Il était de mauvaise humeur, croyez-le bien. Il avait fait déjà dix fois pour le moins le voyage du couloir. Il buvait en grondant, il mangeait en fermant les poings. La chanson que l’étude Deban radotait là-bas, à la Tour de Nesle, avec un entêtement héroïque, le mettait en colère. Ses joues étaient brûlantes, ses yeux avaient des filets de sang ; il était plein ; il était ivre.

Et l’idée fixe de son ivresse solitaire était que l’autre Buridan venait lui prendre sa position.

Cornebœuf ! sa grosse tête se montait là-dessus, et, à chaque coup de grog, il voyait l’avenir au travers d’un deuil plus rougeâtre.

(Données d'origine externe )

(** ** More on sessions driven by the protocol engine *)

Section MoreDriver.

Context {lib : GoLib}.

Lemma run_cons_trace (c : Command) (cs : list Command) (s : Session) :
  trace (run (c :: cs) s)
  = (trace (step c s) ++ trace (run cs (session (step c s))))%list.
Proof.
  cbn [run]. unfold bind, trace, session.
  destruct (step c s) as [[v s1] t1]. cbn [fst snd].
  now destruct (run cs s1) as [[u s2] t2].
Qed.

Lemma step_requests (c : Command) (s : Session) :
  List.length (submitted (trace (step c s))) <= (if isData c then 1 else 0) /\
  (forall k, In k (apiKeys (trace (step c s))) -> k = SendGridAPIKey (config s)).
Proof.
  destruct c as [u p | sender | rcpt | r |]; cbn [step isData].
  - split; [cbn; lia | intros k []].
  - rewrite Mail_run. destruct (_ && _); split; cbn; try lia; intros k [].
  - split; [cbn; lia | intros k []].
  - destruct (Data_requests r s) as [(_ & (request & ->) & ->) | (_ & -> & ->)];
      cbn [List.length In]; (split; [lia|]); intros k Hk;
      [destruct Hk as [<- | []]; reflexivity | destruct Hk].
  - split; [cbn; lia | intros k []].
Qed.

(** X7. Requests leave only through [Data]: over any sequence of callbacks the
    number of requests submitted is at most the number of [Data] calls (no
    retry, no second send), and each goes out under the API key of the
    session's configuration. *)
Theorem requests_bounded_by_data_calls (cs : list Command) (s : Session) :
  List.length (submitted (trace (run cs s))) <= List.length (filter isData cs) /\
  (forall k, In k (apiKeys (trace (run cs s))) -> k = SendGridAPIKey (config s)).
Proof.
  revert s; induction cs as [|c cs IH]; intros s.
  - split; [cbn; lia | intros k []].
  - rewrite run_cons_trace, submitted_app, apiKeys_app, List.length_app.
    destruct (step_requests c s) as [H1 H2].
    destruct (IH (session (step c s))) as [H3 H4].
    destruct (step_session c s) as (Hc & _).
    split.
    + cbn [filter]. destruct (isData c); cbn [List.length]; lia.
    + intros k Hk. apply in_app_or in Hk as [Hk | Hk]; [now apply H2|].
      rewrite <- Hc. now apply H4.
Qed.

Il se passait dans le salon pendant cela, quelque chose comme une veille d’armes. Marguerite, sans révéler aucunement le secret de cette fantastique conspiration, ceignait à Roland l’épée du mystère et le nommait son chevalier. Le pauvre beau page, subjugué et bien autrement ivre que Joulou, prenait au sérieux toutes ces momeries d’amour. Et peut-être y avait-il quelque chose au fond des momeries, car Marguerite était jeune et femme. Une fois admis le point de départ romanesque, cette « mission » périlleuse qui rehaussait encore l’adorée dans son imagination d’enfant, Roland se jetait à corps perdu dans le plein océan des rêves. Il était bien l’homme de son costume, l’aventurier hardi, cherchant partout le tapis vert où l’on joue sa vie sur un tour de dés. À ses côtés, presque dans ses bras, il avait le plus éblouissant des enjeux, une femme souverainement belle, séduisante, entraînante et qui lui parlait de vaincre en lui parlant d’aimer.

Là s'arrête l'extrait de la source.